Gamma Oscillations in the Basolateral Amygdala: Localization, Microcircuitry, and Behavioral Correlates.

The lateral (LA) and basolateral (BL) nuclei of the amygdala regulate emotional behaviors. Despite their dissimilar extrinsic connectivity, they are often combined, perhaps because their cellular composition is similar to that of the cerebral cortex, including excitatory principal cells reciprocally connected with fast-spiking interneurons (FSIs). In the cortex, this microcircuitry produces gamma oscillations that support information processing and behavior. We tested whether this was similarly the case in the rat (males) LA and BL using extracellular recordings, biophysical modeling, and behavioral conditioning.
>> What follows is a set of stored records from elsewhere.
(** *** The claims *)

(** C7.  [set id value] appends the pair [(id, value)] at the end of the
    stored sequence: the pairs stored before keep their positions, the
    new pair takes the position after them and [size()] grows by one,
    whether or not a pair with the identifier [id] is already stored
    (such a pair stays). *)
Theorem set_appends id value m :
  set id value m = m ++ [(id, value)] ∧
  size (set id value m) = size m + 1 ∧
  (∀ i, (i < length m)%nat → set id value m !! i = m !! i) ∧
  set id value m !! length m = Some (id, value) ∧
  (∀ value', (id, value') ∈ m → (id, value') ∈ set id value m).
Proof.
  unfold set, size. repeat split.
  - rewrite length_app. simpl. lia.
  - intros i Hi. by apply lookup_app_l.
  - by rewrite list_lookup_middle.
  - intros value' Hin. apply elem_of_app. by left.
Qed.

(** C10.  [sort] permutes the stored pairs: the sequence after the call
    has the same pairs with the same multiplicities as the one before,
    and [size()] is unchanged. *)
Theorem sort_preserves_contents m :
  sort m ≡ₚ m ∧ size (sort m) = size m.
Proof.
  split; [apply sort_permutation|].
  unfold size. by rewrite sort_permutation.
Qed.


(** C2.  After a batch of [set] calls with pairwise distinct
    identifiers on the empty map and a [sort], [get] returns for the
    identifier of each call the value of that call. *)
Theorem get_after_sort `{!Compare TValue} calls i id value :
  NoDup calls.*1 →
  calls !! i = Some (id, value) →
  get id (sort (set_all calls [])) = Ok value.
Proof.
  intros Hnodup Hcall. rewrite set_all_app, app_nil_l.
  apply (get_after_std_sort calls); [apply sort_meets_std_sort|done|].
  by apply list_elem_of_lookup_2 in Hcall.
Qed.

(** C6.  After a batch of [set] calls on the empty map and a [sort],
    [get id] fails with [NotFound id] for every identifier [id] that
    none of the calls was made with. *)
Theorem get_never_set calls id :
  id ∉ calls.*1 →
  get id (sort (set_all calls [])) = NotFound id.
Proof.
  intros Hfresh. rewrite set_all_app, app_nil_l.
  destruct (get id (sort calls)) as [value|id'] eqn:Hget.
  - apply get_Ok_stored in Hget. rewrite sort_permutation in Hget.
    destruct Hfresh. apply list_elem_of_fmap. by exists (id, value).
  - by apply get_NotFound_same_id in Hget as ->.
Qed.

End facts.
End SparseMapFacts.

(** ** The sentinel as a result of [get] *)

Section sentinel.
Context {TValue : Type} {VT : ValueType TValue}.

(** C9.  A value that the dense [get] returns is never the sentinel.
    The sparse [get] gives no such guarantee: it returns the sentinel
    where the sentinel was stored. *)
Theorem dense_get_never_sentinel :
  (∀ id (m : list TValue) value,
     VectorBasedDenseMap.get id m = Ok value → value ≠ empty_value) ∧
  (∀ id,
     VectorBasedSparseMap.get id
       (VectorBasedSparseMap.sort
          (VectorBasedSparseMap.set id empty_value [])) =
     Ok empty_value).
Proof.
  split.
  - intros id m value Hget. by apply DenseMapFacts.get_Ok in Hget as [_ ?].
  - intros id.
    replace (VectorBasedSparseMap.sort _) with [(id, empty_value)].
    + apply SparseMapFacts.get_sorted.
      * repeat constructor.
      * apply NoDup_singleton.
      * by apply list_elem_of_singleton.
    + symmetry. apply Permutation_singleton_r.
      apply SparseMapFacts.sort_permutation.
Qed.
End sentinel.

(** * The theorems at the example value types *)

Module DenseExamples.
Import VectorBasedDenseMap.

(** With the sentinel [0xFFFFFFFF] of the spec's example. *)
Section max_sentinel.
#[local] Existing Instance uint32_max_sentinel.
#[local] Existing Instance example_storage.

(** The spec's example: [set(5, 42)] on the empty map. *)
Lemma get_after_set_witness :
  room_for 5 ([] : list N) ∧
  42 ≠ empty_value ∧
  ∃ m', set 5 42 [] = Some (Normal m') ∧ get 5 m' = Ok 42.
Proof.
  assert (room_for 5 ([] : list N)) as Hroom by (right; split; [discriminate|reflexivity]).
  split; [exact Hroom|]. split; [discriminate|].
  apply (DenseMapFacts.get_after_set 5 42 [] Hroom). discriminate.
Defined.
During periods of environmental assessment, both nuclei exhibited gamma oscillations that stopped upon initiation of active behaviors. Yet, BL exhibited more robust spontaneous gamma oscillations than LA. The greater propensity of BL to generate gamma resulted from several microcircuit differences, especially the proportion of FSIs and their interconnections with principal cells. Furthermore, gamma in BL but not LA regulated the efficacy of excitatory synaptic transmission between connected neurons. Together, these results suggest fundamental differences in how LA and BL operate. Most likely, gamma in LA is externally driven, whereas in BL it can also arise spontaneously to support ruminative processing and the evaluation of complex situations. The basolateral amygdala (BLA) participates in the production and regulation of emotional behaviors. It is thought to perform this using feedforward circuits that enhance stimuli that gain emotional significance and directs them to valence-appropriate downstream effectors. This perspective overlooks the fact that its microcircuitry is recurrent and potentially capable of generating oscillations in the gamma band (50-80 Hz), which synchronize spiking activity and modulate communication between neurons. This study found that BLA gamma supports both of these processes, is associated with periods of action selection and environmental assessment regardless of valence, and differs between BLA subnuclei in a manner consistent with their heretofore unknown microcircuit differences. Thus, it provides new mechanisms for BLA to support emotional behaviors.